“Men are dying too young. We can’t afford to stay silent.”
There were 5,691 suicides registered in England and Wales in 2019, with men accounting for around three-quarters of those deaths.
In countries around the world, women are more likely to be diagnosed with depression and to attempt suicide. So why is the male suicide rate still several times higher than females?
Suicide is a hugely sensitive, complex issue with a tangled multitude of causes – and the very nature of a death by suicide means we can never fully know the reasons behind it.
One key element is communication. It’s too simplistic to say women are willing to share their problems and men tend to bottle them up. But it is true that, for generations, many societies have encouraged men to be “strong” and not admit they’re struggling. It often starts in childhood. “We tell boys that 'boys don't cry',” “We condition boys from a very young age to not express emotion, because to express emotion is to be 'weak'.” This conditioning is so far from the truth, not to mention damaging and detrimental to men and their mental health all over the world.
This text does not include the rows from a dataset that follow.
Lemma range_read_ext t t' a n :
  (forall j, a <= j < a + n -> tf_files t' !! j = tf_files t !! j) ->
  range_read env t' a n = range_read env t a n.
Proof.
  intros Hsame. unfold range_read. f_equal. apply map_ext_in.
  intros j Hj%list_elem_of_In%elem_of_seqZ. apply file_read_ext.
  by apply Hsame.
Qed.

(** What is read of a file is the beginning of the file, and the whole
    of it when none of its freads fails. *)
Lemma file_read_prefix t j :
  file_read env t j `prefix_of` default [] (tf_files t !! j).
Proof. apply delivered_prefix. Qed.

Lemma file_read_all t j :
  (forall k, env_temp_fread env j k = true) ->
  file_read env t j = default [] (tf_files t !! j).
Proof. intros Hok. by apply delivered_all. Qed.

Lemma file_read_sorted (R : relation node) t j :
  StronglySorted R (default [] (tf_files t !! j)) ->
  StronglySorted R (file_read env t j).
Proof. apply prefix_StronglySorted, file_read_prefix. Qed.

Lemma range_read_all t a n :
  (forall j k, a <= j < a + n -> env_temp_fread env j k = true) ->
  range_read env t a n = range_nodes t a n.
Proof.
  intros Hok. unfold range_read, range_nodes. f_equal. apply map_ext_in.
  intros j Hj%list_elem_of_In%elem_of_seqZ. apply file_read_all.
  intros k. by apply Hok.
Qed.

Lemma range_read_submseteq t a n : range_read env t a n ⊆+ range_nodes t a n.
Proof.
  unfold range_read, range_nodes.
  induction (seqZ a n) as [|j js IH]; simpl; [done|].
  apply submseteq_app; [|done]. apply delivered_submseteq.
Qed.
End RangeRead.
Risk factors of male suicide include;
· difficulties accessing or receiving care
· access to means of suicide
· inappropriate media reporting
· stigma associated with mental health, substance abuse or suicidal behaviour which prevents people from seeking help
· experiences of trauma or abuse / experiences of discrimination
· isolation and lack of social support
· relationship breakdown
· loss or conflict
· previous suicide attempts
· self-harm behaviours
· mental ill-health
· drug and alcohol misuse
· financial loss
Spreading awareness of these risk factors means that family, friends, colleagues, and professionals can recognise when an individual is displaying behaviours which could contribute to suicide.
The more we talk about these devastating statistics the less of a stigma that surrounds the topic which is - The single biggest killer of men under the age of 45 in the country.